═════ DATA SECTION

(** * Lesson Sectioning Engine and QA checker of muallimi-soniy

    A shallow embedding of
      - [backend/app/services/sectioning.py]     (module [Sectioning]),
      - [backend/app/services/qa_checker.py]     (module [QAChecker]),
      - the diacritics table of [backend/app/services/image_analyzer.py]
        (module [ImageAnalyzer]), its unit classification and the line
        grouping of [analyze_image_tesseract] (module [ImageAnalysis]),
      - the unit lists of [split_section] in
        [backend/app/api/v1/admin/book.py]      (module [AdminBook]),
      - [check_overlaps] once more, in the double-precision arithmetic of
        Python floats                            (module [Double]),
    followed by the properties established about them.

    Modelling conventions.
      - A Python [str] is a sequence of Unicode code points: [text] is
        [list N].
      - A Python [float] is modelled by an exact rational ([Q]) in the
        modules [Sectioning], [QAChecker] and [ImageAnalysis]: the
        rounding of binary floating-point arithmetic is outside these
        models, and their comparisons are the boolean ones of [Q].  The
        overlap rule, whose verdict at the threshold depends on that
        rounding, is stated over [Double], where a float is a binary64
        number of [PrimFloat].
      - A unit [dict] is the record [TextUnit]; every key the code reads is
        a field, so the defaults of [dict.get] never fire.
      - [sorted] is a stable sort; [set] is [gset]; the insertion-ordered
        [dict] behind [collections.Counter] is an association list; the
        [seen] dictionary of the duplicate check is a [gmap].
      - Exceptions are values of [PyExc] carried in a [result]; the loops
        thread their local variables explicitly. *)

From Stdlib Require Import QArith Qround Qabs Lqa String Ascii.
From Stdlib Require Floats.PrimFloat Floats.FloatOps Floats.SpecFloat.
From stdpp Require Import base option list gmap strings sorting.

Local Open Scope nat_scope.

(** ** Python built-ins used by the two services *)

Module Py.

Inductive PyExc := AssertionError | ValueError.

Inductive result (A : Type) :=
| Ok (a : A)
| Raise (e : PyExc).
Arguments Ok {A} a.
Arguments Raise {A} e.

(** Sequencing: the first exception raised aborts the computation. *)
#[global] Instance result_ret : MRet result := fun _ a => Ok a.
#[global] Instance result_bind : MBind result := fun _ _ k r =>
  match r with
  | Ok a => k a
  | Raise e => Raise e
  end.

(** Code points and strings. *)
Definition chr := N.
Definition text := list chr.

Definition latin (s : string) : text :=
  map N_of_ascii (list_ascii_of_string s).

(** ['\uLLLL' <= c <= '\uHHHH'] *)
Definition between (lo hi c : chr) : bool :=
  (lo <=? c)%N && (c <=? hi)%N.
Arguments between (lo hi c)%_N_scope.

(** [str.isspace] on one code point: the Unicode white space table of
    CPython. *)
Definition isspace (c : chr) : bool :=
  between 0x09 0x0D c || between 0x1C 0x20 c || (c =? 0x85)%N
  || (c =? 0xA0)%N || (c =? 0x1680)%N || between 0x2000 0x200A c
  || (c =? 0x2028)%N || (c =? 0x2029)%N || (c =? 0x202F)%N
  || (c =? 0x205F)%N || (c =? 0x3000)%N.

Fixpoint lstrip (t : text) : text :=
  match t with
  | c :: t' => if isspace c then lstrip t' else t
  | [] => []
  end.

(** [str.strip()] *)
Definition strip (t : text) : text :=
  reverse (lstrip (reverse (lstrip t))).

(** Float comparisons. *)
Definition Qgtb (x y : Q) : bool := negb (Qle_bool x y).
Definition Qltb (x y : Q) : bool := negb (Qle_bool y x).
Definition Qgeb (x y : Q) : bool := Qle_bool y x.

Definition Qmaxb (x y : Q) : Q := if Qltb x y then y else x.
Definition Qminb (x y : Q) : Q := if Qltb y x then y else x.

Definition Qofnat (n : nat) : Q := inject_Z (Z.of_nat n).

Definition Qsum (l : list Q) : Q := foldl Qplus 0%Q l.

(** [min(iterable)] and [max(iterable)]: [ValueError] on an empty
    iterable, otherwise the first extremal element. *)
Definition py_min (l : list Q) : result Q :=
  match l with
  | [] => Raise ValueError
  | x :: l' => Ok (foldl (fun m y => if Qltb y m then y else m) x l')
  end.

Definition py_max (l : list Q) : result Q :=
  match l with
  | [] => Raise ValueError
  | x :: l' => Ok (foldl (fun m y => if Qltb m y then y else m) x l')
  end.

(** [round(x, 2)]: to the nearest hundredth, ties to even. *)
Definition round_half_even (x : Q) : Z :=
  let f := Qfloor x in
  let r := (x - inject_Z f)%Q in
  if Qltb r (1 # 2) then f
  else if Qltb (1 # 2) r then (f + 1)%Z
  else if Z.even f then f else (f + 1)%Z.

Definition round2 (x : Q) : Q :=
  Qred (inject_Z (round_half_even (x * 100)) / 100).

(** [sorted(l, key=...)]: stable, ascending. *)
Section Sorted.
Context {A K : Type} (ltb : K -> K -> bool) (key : A -> K).

Fixpoint insert_by (x : A) (l : list A) : list A :=
  match l with
  | [] => [x]
  | y :: l' =>
      if ltb (key y) (key x) then y :: insert_by x l' else x :: y :: l'
  end.

Definition sorted_by (l : list A) : list A := foldr insert_by [] l.
End Sorted.

End Py.
Import Py.

(** ** Data model *)

(** [models/book.py], [UnitType] *)
Inductive UnitType := letter | word | sentence | drill_group | divider.

(** [models/section.py], [SectionType] *)
Inductive SectionType :=
| opening_sentence | alphabet_grid | letter_introduction | letter_drill
| word_drill | divider_section | generic.

#[global] Instance UnitType_eq_dec : EqDecision UnitType.
Proof. solve_decision. Defined.
#[global] Instance SectionType_eq_dec : EqDecision SectionType.
Proof. solve_decision. Defined.

(** The unit dictionaries built by [api/v1/admin/book.py]. *)
Record TextUnit := {
id : Z;
unit_type : UnitType;
text_content : text;
bbox_x : Q;
bbox_y : Q;
bbox_w : Q;
bbox_h : Q;
sort_order : Z;
audio_segment_url : option text;
}.

(** The section dictionaries returned by [auto_section_page]. *)
Record Section := {
page_id : Z;
section_type : SectionType;
target_letter : option chr;
title_ar : text;
title_uz : text;
section_sort_order : nat;
unit_ids : list Z;
bbox_y_start : Q;
bbox_y_end : Q;
is_manual : bool;
}.

(** A block is a list of units. *)
Abbreviation block := (list TextUnit).

(** ** [services/sectioning.py] *)

Module Sectioning.

(** *** Arabic text utilities *)

(** [_DIACRITICS_RE]: one code point in U+0610..U+061A, U+064B..U+065F
    or U+0670. *)
Definition is_diacritic (c : chr) : bool :=
  between 0x0610 0x061A c || between 0x064B 0x065F c || (c =? 0x0670)%N.

Definition strip_diacritics (t : text) : text :=
  List.filter (fun c => negb (is_diacritic c)) t.

Definition is_arabic_letter (ch : chr) : bool :=
  between 0x0621 0x064A ch || between 0x0671 0x06FF ch.

Definition extract_arabic_letters (t : text) : list chr :=
  let clean := strip_diacritics t in
  List.filter is_arabic_letter clean.

Definition count_chars (t : text) : nat :=
  length (extract_arabic_letters t).

Definition has_diacritics (t : text) : bool :=
  existsb is_diacritic t.

(** *** Title generation *)

Definition _LETTER_NAMES_UZ : list (chr * text) :=
  [ (0x0627, latin "Alif"); (0x0628, latin "Bo"); (0x062A, latin "To");
    (0x062B, latin "So"); (0x062C, latin "Jim"); (0x062D, latin "Ha");
    (0x062E, latin "Xo"); (0x062F, latin "Dal"); (0x0630, latin "Zol");
    (0x0631, latin "Ro"); (0x0632, latin "Zayn"); (0x0633, latin "Sin");
    (0x0634, latin "Shin"); (0x0635, latin "Sod"); (0x0636, latin "Zod");
    (0x0637, latin "To"); (0x0638, latin "Zo"); (0x0639, latin "Ayn");
    (0x063A, latin "G'ayn"); (0x0641, latin "Fo"); (0x0642, latin "Qof");
    (0x0643, latin "Kof"); (0x0644, latin "Lom"); (0x0645, latin "Mim");
    (0x0646, latin "Nun"); (0x0647, latin "Ho"); (0x0648, latin "Vov");
    (0x064A, latin "Yo"); (0x06A9, latin "Kof"); (0x06CC, latin "Yo") ]%N.

(** [_LETTER_NAMES_UZ.get(target_letter or '', target_letter or '')] *)
Definition letter_name (target_letter : option chr) : text :=
  match target_letter with
  | None => []
  | Some c =>
      match List.find (fun kv => (fst kv =? c)%N) _LETTER_NAMES_UZ with
      | Some kv => snd kv
      | None => [c]
      end
  end.

Definition _generate_titles (section_type : SectionType)
    (target_letter : option chr) : text * text :=
  match section_type with
  | opening_sentence =>
      ([0x0628; 0x0633; 0x0645; 0x0020; 0x0627; 0x0644; 0x0644; 0x0647]%N,
       latin "Bismillah")
  | alphabet_grid =>
      ([0x0627; 0x0644; 0x062D; 0x0631; 0x0648; 0x0641]%N, latin "Alifbo")
  | divider_section => ([], [])
  | _ =>
      let letter_ar := match target_letter with Some c => [c] | None => [] end in
      let letter_uz := letter_name target_letter in
      match section_type with
      | letter_introduction =>
          ([0x062D; 0x0631; 0x0641; 0x0020]%N ++ letter_ar,
           letter_uz ++ latin " harfi")
      | letter_drill =>
          ([0x062A; 0x0645; 0x0631; 0x064A; 0x0646; 0x0020]%N ++ letter_ar,
           letter_uz ++ latin " mashqi")
      | word_drill =>
          ([0x0643; 0x0644; 0x0645; 0x0627; 0x062A; 0x0020]%N ++ letter_ar,
           letter_uz ++ latin " so'zlari")
      | _ =>
          (letter_ar,
           match letter_uz with [] => latin "Bo'lim" | _ => letter_uz end)
      end
  end.

(** *** Y-axis segmentation *)

Definition is_divider_unit (u : TextUnit) : bool :=
  bool_decide (unit_type u = divider).

(** The body of [for i in range(1, len(sorted_units))]: [prev] is
    [sorted_units[i - 1]], the head of [rest] is [sorted_units[i]], and the
    two accumulators are the local variables [blocks] and [current_block]. *)
Fixpoint segment_loop (gap_threshold : Q) (prev : TextUnit)
    (rest : list TextUnit) (blocks : list block) (current_block : block)
    : list block * block :=
  match rest with
  | [] => (blocks, current_block)
  | curr :: rest' =>
      let prev_bottom := (bbox_y prev + bbox_h prev)%Q in
      let curr_top := bbox_y curr in
      let gap := (curr_top - prev_bottom)%Q in
      let is_divider := is_divider_unit curr in
      if Qgtb gap gap_threshold || is_divider then
        if is_divider then
          let blocks :=
            match current_block with
            | [] => blocks
            | _ => blocks ++ [current_block]
            end in
          segment_loop gap_threshold curr rest' (blocks ++ [[curr]]) []
        else
          segment_loop gap_threshold curr rest'
            (blocks ++ [current_block]) [curr]
      else
        segment_loop gap_threshold curr rest' blocks (current_block ++ [curr])
  end.

Definition _segment_by_y_axis (units : list TextUnit) (gap_threshold : Q)
    : list block :=
  match units with
  | [] => []
  | _ =>
      match sorted_by Qltb bbox_y units with
      | [] => []
      | first :: rest =>
          let '(blocks, current_block) :=
            segment_loop gap_threshold first rest [] [first] in
          match current_block with
          | [] => blocks
          | _ => blocks ++ [current_block]
          end
      end
  end.

(** *** Block classification *)

Definition count_type (ty : UnitType) (b : block) : nat :=
  length (List.filter (fun u => bool_decide (unit_type u = ty)) b).

(** Rule 2: a single long sentence at the top of the page. *)
Definition is_opening_sentence (b : block) (block_index : nat) : bool :=
  let texts := map text_content b in
  let total := length b in
  (block_index =? 0) && (1 <=? count_type sentence b) && (total <=? 3)
  && (let avg_len :=
        (Qofnat (sum_list (map length texts)) / Qofnat (Nat.max total 1))%Q in
      Qgtb avg_len 10).

(** Rule 3: many letters of similar height. *)
Definition is_alphabet_grid (b : block) : bool :=
  (14 <=? count_type letter b)
  && (let heights :=
        map bbox_h (List.filter (fun u => bool_decide (unit_type u = letter)) b) in
      match heights with
      | [] => false
      | _ =>
          let avg_h := (Qsum heights / Qofnat (length heights))%Q in
          let similar :=
            length (List.filter
              (fun h => Qltb (Qabs (h - avg_h) / Qmaxb avg_h (1 # 100)) (3 # 10))
              heights) in
          Qgtb (Qofnat similar / Qofnat (length heights)) (7 # 10)
      end).

(** Rule 4: one to three large single letters. *)
Definition is_letter_introduction (b : block) : bool :=
  let total := length b in
  (total <=? 5)
  && (let single_letters :=
        List.filter (fun u => count_chars (text_content u) =? 1) b in
      match single_letters with
      | [] => false
      | _ =>
          Qgeb (Qofnat (length single_letters)) (Qofnat total * (1 # 2))
          && (let heights := map bbox_h single_letters in
              let max_h :=
                match heights with
                | [] => 0%Q
                | h :: hs => foldl (fun m y => if Qltb m y then y else m) h hs
                end in
              Qgtb max_h 3)
      end).

(** Rule 5: single letters with diacritics. *)
Definition is_letter_drill (b : block) : bool :=
  let texts := map text_content b in
  let total := length b in
  (Qgeb (Qofnat (count_type letter b)) (Qofnat total * (1 # 2)) || (3 <=? total))
  && (let diacritical_count :=
        length (List.filter
          (fun t => has_diacritics t && (count_chars t <=? 2)) texts) in
      Qgeb (Qofnat diacritical_count) (Qofnat total * (4 # 10))).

══════════

■ **YOUR ASSIGNMENT**:
Lines of the material that contain the word "similar" are to be gathered.

■ **ANSWER TO THIS EXERCISE**:
(** Rule 3: many letters of similar height. *)
          let similar :=
          Qgtb (Qofnat similar / Qofnat (length heights)) (7 # 10)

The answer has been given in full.